Life happened and I wasn’t able to start studying immediately. Shame because I got a free same-day delivery of the books. I never even opened the package when it came. Put it in my office and it sat there for most of January.
Part-2: What Was The Preparation Like?
Time: End of January 2020
Thinking about sports and basketball in particular – How many free throws might a average player shoot per day when trying to improve their percentage? 50 free throws per day? 100? 500? That number may actuality be well around 2 thousand or more. Now lets abstract that a little and dumb it down for a second. It’s not going to be anything novel. You need to consistently be shooting your free throws. In this case it all the practicing, reading all the materials from different sources, doing more practice questions, flashcards it’s all apart of the process. You can’t go a weekend without studying, or even a day. Consistently & repeatedly!
You guys know by now, there’s nothing special about me I just feel like when I really want something there an insatiable thirst to quench and borderline obsession maybe for me to get it. I guess what I’m trying to say is I know how to “Lock In”. I literally had hundreds of unanswered LinkedIn messages, DMs, text everything. I cut everybody off and focused at the task at hand. It would need my upmost attention at all times. There’s absolutely no going out, minimal TV, if I’m commuting I’m reading, if I’m on break I’m reading or researching, when I get home I’m getting settled at say 5 pm and then grinding till I’m dosing off. In bed i’m reading. When I wake up before I get out the bed I’m reading. Around this time is when you realize you could live with someone and be a complete stranger to them in the same house
So some of the attributes that describes someone in this stage is consistency, dedication, resolve, discipline, resiliency.

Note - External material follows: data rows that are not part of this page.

(* ===== verification/ProseSpec.v ===== *)
(** * What conversations and calls in prose promise

    [contract]: what a provider accepts, as a grammar of turns.  The theorems
    show that [SanitizeMessages] always produces it, what it keeps of the
    conversation, and that it leaves an acceptable one alone.

    Prose without markup stays as it is; a call in the format of tokens is
    read back with its arguments and leaves no trace; reasoning between tags
    moves; bare objects that are taken for calls are disjoint parts of the
    text that decode.  The examples show what the expressions take for a call
    that is none. *)

From stdpp Require Import gmap strings.
From S2P Require Import Prelude GoStrings Regex Io Tables Risk Approval Registry GoText RegexFind Transcript ProseCalls Cascade AgentRuns AgentContext AgentEngine AgentStep AgentRunSpec.

(** ** The grammar

    [answers ids calls] relates the ids of the results that follow an
    assistant message to the ids of its calls. *)

Definition same_ids (results calls : list string) : Prop := forall id, id ∈ results <-> id ∈ calls.

Inductive contract (answers : list string -> list string -> Prop) : list Message -> Prop :=
  | contract_end : contract answers []
  | contract_other m l :
      Role m <> RoleAssistant -> Role m <> RoleTool -> contract answers l -> contract answers (m :: l)
  | contract_plain m l :
      Role m = RoleAssistant -> ToolCalls m = [] -> Content m <> "" -> contract answers l -> contract answers (m :: l)
  | contract_calls m results l :
      Role m = RoleAssistant -> ToolCalls m <> [] -> Forall (fun tc => TcID tc <> "") (ToolCalls m) ->
      Forall (fun r => Role r = RoleTool) results -> results <> [] ->
      answers (ToolCallID <$> results) (TcID <$> ToolCalls m) ->
      contract answers l -> contract answers (m :: results ++ l).

(** The calls of every assistant message have different ids (empty ones
    apart). *)
Definition distinct_calls (l : list Message) : Prop :=
  Forall (fun m => Role m = RoleAssistant -> NoDup (TcID <$> validCalls m)) l.

(** The conversation without its tool results, and what may become of one of
    its messages: an assistant message keeps its calls with an id, or loses
    all of them and keeps its text; any other message is kept as it is. *)
Definition turns (l : list Message) : list Message := filter (fun m => Role m <> RoleTool) l.

Definition turn_of (m m' : Message) : Prop :=
  (Role m <> RoleAssistant /\ m' = m) \/
  (Role m = RoleAssistant /\ validCalls m <> [] /\ m' = with_calls m (validCalls m)) \/
  (Role m = RoleAssistant /\ Role m' = RoleAssistant /\ ToolCalls m' = [] /\
   Content m' = content_or (if bool_decide (ToolCalls m = []) then "[Acknowledged]" else "[Completed tool actions]") (Content m)).

(** An acceptable conversation whose plain turns carry nothing else. *)
Definition settled (l : list Message) : Prop :=
  contract Permutation l /\
  Forall (fun m => Role m = RoleAssistant -> ToolCalls m = [] ->
    trim_space (Content m) = Content m /\ ToolCallID m = "" /\ Name m = "") l.

(** ** The look-ahead *)

Lemma sanitize_skip n l : sanitize_from n l = sanitize_from 0 (drop n l).
Proof. revert n. induction l as [|m l IH]; intros [|n]; [done..|]. cbn [drop]. rewrite <- IH. done. Qed.

Lemma sanitize_tools l : sanitize_from (leading_tools l) l = sanitize_from 0 l.
Proof.
  induction l as [|m l IH]; [done|]. cbn [leading_tools]. case_bool_decide as Hm; [|done].
  cbn [sanitize_from]. rewrite IH, Hm. done.
Qed.

Lemma collect_skips E l : (collect E l).1.2 = leading_tools l.
Proof.
  revert E. induction l as [|m l IH]; intros E; [done|]. cbn [collect leading_tools].
  case_bool_decide; [|done]. specialize (IH (if bool_decide (ToolCallID m ∈ E) then E ∖ {[ToolCallID m]} else E)).
  destruct (collect _ l) as [[out n] rest]. cbn in *. by rewrite IH.
Qed.
(** * Tic Tac Toe front end (src/frontend/src/App.js)

    A shallow embedding of the game logic of [App.js]: the winner
    evaluator [calculateWinner], the derived fields [deriveStatus], the
    click and reset handlers, the optional backend client [loadLatest] and
    the load effect [run] that applies a remote snapshot.

    JavaScript values are a first-order datatype; numbers are binary64
    floats, as in the language.  The content of React's [useState] cells is
    passed to the handlers and returned by them. *)

From Stdlib Require Import Floats.PrimFloat Strings.Ascii.
From stdpp Require Import base option list strings gmap.

Local Open Scope string_scope.

(** ** JavaScript values *)

Module Js.

(** What [JSON.parse] can produce, plus [undefined] (the value of a
    missing property or of an index outside an array). [JsObject] lists
    the own properties of the object; a parsed object has each key once. *)
#[warnings="-register-all"]
Inductive value : Type :=
| JsUndefined
| JsNull
| JsBool (b : bool)
| JsNumber (x : float)
| JsString (s : string)
| JsArray (items : list value)
| JsObject (props : list (string * value)).

(** [ToBoolean]: what [if (v)], [!v], [v && _], [v || _] and
    [Boolean(v)] test. *)
Definition truthy (v : value) : bool :=
  match v with
  | JsUndefined | JsNull => false
  | JsBool b => b
  | JsNumber x => negb (PrimFloat.is_zero x || PrimFloat.is_nan x)
  | JsString s => negb (s =? "")
  | JsArray _ | JsObject _ => true
  end.

(** [v == null], the test behind [v ?? w]. *)
Definition nullish (v : value) : bool :=
  match v with
  | JsUndefined | JsNull => true
  | _ => false
  end.

(** [v ?? w] *)
Definition coalesce (v w : value) : value := if nullish v then w else v.

(** [v === w] where [v] and [w] are not one and the same reference (two
    different cells of a parsed board, or a property and a literal).
    Primitives compare by value; arrays and objects compare by
    reference, hence [false]. *)
Definition strict_eq (v w : value) : bool :=
  match v, w with
  | JsUndefined, JsUndefined => true
  | JsNull, JsNull => true
  | JsBool a, JsBool b => Bool.eqb a b
  | JsNumber x, JsNumber y => PrimFloat.eqb x y
  | JsString s, JsString t => (s =? t)
  | _, _ => false
  end.
Lemma query_suffix_matches_witness :
  let st' := exec win32 [Transform "/node_modules/lib/x.js?query=1" 3;
                         ModuleParsed "/node_modules/lib/x.js" 45 46] init in
  3%Z ≠ 0%Z ∧
  JsMap.get "/node_modules/lib/x.js" (moduleTransformTimes st') = Some 42%Z.
Proof.
  split; [discriminate|].
  refine (proj1 (proj2 (proj2 (query_suffix_matches win32 3 45 46 init _)))).
  discriminate.
Defined.

(** C9, evaluated on the code: the two ids of the scenario do have the same
    key, but when the clock reads 0 at the start the completion is dropped all
    the same: in every state and at every later reading [moduleParsed] changes
    nothing and logs nothing, no duration is stored for the key, the
    completion is not counted and the start stays pending.  The test
    [!startTime] of line 77 takes the reading 0 for a missing start, as in
    C1. *)
Theorem query_suffix_start_at_zero p t1 t2 st :
  let key := "/node_modules/lib/x.js" in
  let st1 := (transform p "/node_modules/lib/x.js?query=1" 0 st).1 in
  normalizePath p "/node_modules/lib/x.js?query=1" = key ∧
  normalizePath p "/node_modules/lib/x.js" = key ∧
  startTimes st1 !! key = Some 0%Z ∧
  moduleParsed p "/node_modules/lib/x.js" t1 t2 st1 = (st1, []) ∧
  JsMap.get key
    (moduleTransformTimes
       (exec p [BuildStart 0; Transform "/node_modules/lib/x.js?query=1" 0;
                ModuleParsed "/node_modules/lib/x.js" t1 t2] st)) = None.
Proof.
  assert (normalizePath p "/node_modules/lib/x.js?query=1" = "/node_modules/lib/x.js")
    as Hstart by (destruct p; reflexivity).
  assert (normalizePath p "/node_modules/lib/x.js" = "/node_modules/lib/x.js")
    as Hdone by (destruct p; reflexivity).
  assert (∀ st0, startTimes (transform p "/node_modules/lib/x.js?query=1" 0 st0).1
                 !! "/node_modules/lib/x.js" = Some 0%Z) as Hpending.
  { intros st0.
    destruct (transform_fields p "/node_modules/lib/x.js?query=1" 0 st0) as (_ & _ & -> & _).
    rewrite Hstart. apply lookup_insert_eq. }
  cbv zeta. split; [exact Hstart|]. split; [exact Hdone|].
  split; [apply Hpending|]. split.
  - apply moduleParsed_skip. unfold records. rewrite Hdone, Hpending. reflexivity.
  - rewrite exec_cons. unfold step at 1.
    rewrite zero_start_dropped by (rewrite Hstart, Hdone; reflexivity).
    destruct (transform_fields p "/node_modules/lib/x.js?query=1" 0 (buildStart 0 st).1)
      as (-> & _).
    reflexivity.
Qed.

(** C1, evaluated on the code: with [buildStart] and [transform] at clock
    reading 0 and [moduleParsed] at 250, nothing is recorded for
    ["/src/a.ts"]: [moduleTransformTimes] and [slowModules] stay empty, the
    completion is not counted and the start stays pending.  The test
    [!startTime] of line 77 takes the reading 0 for a missing start. *)
Theorem start_at_zero_not_honoured p :
  let st := exec p [BuildStart 0; Transform "/src/a.ts" 0;
                    ModuleParsed "/src/a.ts" 250 250] init in
  JsMap.get "/src/a.ts" (moduleTransformTimes st) = None ∧
  moduleTransformTimes st = [] ∧
  slowModules st = [] ∧
  processedModules st = 0 ∧
  startTimes st !! "/src/a.ts" = Some 0%Z.
Proof.
  intros st. subst st.
  rewrite exec_cons. unfold step at 1.
  rewrite zero_start_dropped by done.
  by destruct p.
Qed.

(** The same scenario one millisecond later does what C1 describes. *)
Lemma start_at_one_honoured p :
  let st := exec p [BuildStart 0; Transform "/src/a.ts" 1;
                    ModuleParsed "/src/a.ts" 251 251] init in
  moduleTransformTimes st = [("/src/a.ts", 250%Z)] ∧
  slowModules st = [SlowModule "/src/a.ts" 250].
Proof. by destruct p. Qed.

(** C6: [N ≥ 1] calls of [transform] whose ids all have the key [key], made
    from a state in which [key] is not yet known, raise [totalModules] by
    exactly 1. *)
Theorem dedup_starts p key (starts : list (string * Z)) st :
  starts ≠ [] →
  Forall (λ s, normalizePath p s.1 = key) starts →
  key ∉ processedIds st →
  totalModules (exec p ((λ s, Transform s.1 s.2) <$> starts) st) = S (totalModules st).
Proof.
  intros Hne Hkeys Hnew. destruct starts as [|[id now] starts]; [done|].
  apply Forall_cons in Hkeys as [Hid Hrest]. simpl in Hid.
  csimpl. rewrite exec_cons. unfold step.
  destruct (transform_fields p id now st) as (_ & _ & _ & _ & _ & Hin & Htot).
  rewrite Hid in Hin, Htot. rewrite bool_decide_eq_false_2 in Htot by done.
  destruct (restart_known p key starts _ Hrest Hin) as [Htot' _].
  by rewrite Htot'.
Qed.

Lemma dedup_starts_witness :
  let starts := [("C:\proj\src\a.ts", 4%Z); ("C:/proj/src/a.ts?v=1", 5%Z);
                 ("C:\proj/src\a.ts?import&t=2", 6%Z)] in
  starts ≠ [] ∧
  Forall (λ s, normalizePath win32 s.1 = "C:/proj/src/a.ts") starts ∧
  ("C:/proj/src/a.ts" ∉ processedIds init) ∧
  totalModules (exec win32 ((λ s, Transform s.1 s.2) <$> starts) init) = 1.
Proof.
  split; [discriminate|]. split; [repeat constructor|].
  split; [apply not_elem_of_empty|].
  apply (dedup_starts win32 "C:/proj/src/a.ts").
  - discriminate.
  - repeat constructor.
  - apply not_elem_of_empty.
Defined.

(** ** Completions recorded since the last [buildStart] *)

Section Tracking.
Variable p : platform.

Lemma step_tracks c st ks :
  tracks st ks → tracks (step p c st).1 (completions p [c] st ks).
Proof.
  intros [Hcount Hkeys]. destruct c as [now|id now|id now now2|]; cbn [completions step].
  - split; [done|]. intros k. done.
  - destruct (transform_fields p id now st) as (Htimes & _ & _ & Hproc & _).
    split; [by rewrite Hproc|]. intros k. by rewrite Htimes.
  - destruct (records p id st) eqn:Hrec; cycle 1.
    { rewrite moduleParsed_skip by done. by split. }
    apply records_spec in Hrec as (s & Hs & Hnz).
    destruct (moduleParsed_record p id now now2 st s Hs Hnz)
      as (Htimes & _ & _ & _ & _ & Hproc & _).
    split.
    + rewrite Hproc, length_app. simpl. lia.
    + intros k. rewrite Htimes, elem_of_keys_set, elem_of_app, list_elem_of_singleton.
      rewrite Hkeys. tauto.
  - unfold closeBundle. destruct (length (slowModules st) =? 0)%nat; by split.
Qed.

Lemma exec_tracks cs st ks :
  tracks st ks → tracks (exec p cs st) (completions p cs st ks).
Proof.
  revert st ks. induction cs as [|c cs IH]; intros st ks Hst; [done|].
  rewrite exec_cons. apply IH. by apply (step_tracks c) in Hst.
Qed.

Lemma init_tracks : tracks init [].
Proof. by split. Qed.
End Tracking.

(** C2 as first stated fails: a key that completes twice is counted twice
    but has one entry. *)
Lemma second_completion_counted_twice :
  let st := exec posix [BuildStart 1; Transform "/src/a.ts" 1; ModuleParsed "/src/a.ts" 2 2;
                        Transform "/src/a.ts" 3; ModuleParsed "/src/a.ts" 4 4] init in
  processedModules st = 2 ∧
  JsMap.size (moduleTransformTimes st) = 1 ∧
  processedModules st ≠ JsMap.size (moduleTransformTimes st).
Proof. by vm_compute. Qed.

You have to REALLY want it. When you do you are laser-focused. As random as this is I see myself in my head as i’m typing this as heat-seeking missile. I’m coming in hot and I will not miss! I care about accuracy and precision. You get the picture. Whatever it means to you – “Lock In” that’s the mode you need to be in – keeping in mind it’s a marathon not a sprint. Life will happen some days you’ll be much more motivated than others – but anything in your control better be related to CISSP.
- Sybex Official Study Guide 8th Edition (8/10) – This behemoth took me about 2 weeks to finish. I didn’t read it intently but more skimming and identifying what I absolutely don’t know, or if I know something’s right for the wrong reason. You can register the Sybex book along w/ the practice test on the Wiley test bank. It allows you to take the chapter questions in the exam atmosphere instead of writing in the book as well as practice exams. All your work is tracked and saved. After I finished reading the book I registered it and proceeded to go thru each domain’s chapter questions. I would say my average was in the 60’s for most of them. Bunch of new material, definitely vast amount of knowledge you need for every single domain. I was familiar with the SDLC / Security Testing / IR domains from work related experience. Gets two dings for being so damn big. Very useful but again it’s not something you can use alone to pass exam despite it being the “Official Study Guide”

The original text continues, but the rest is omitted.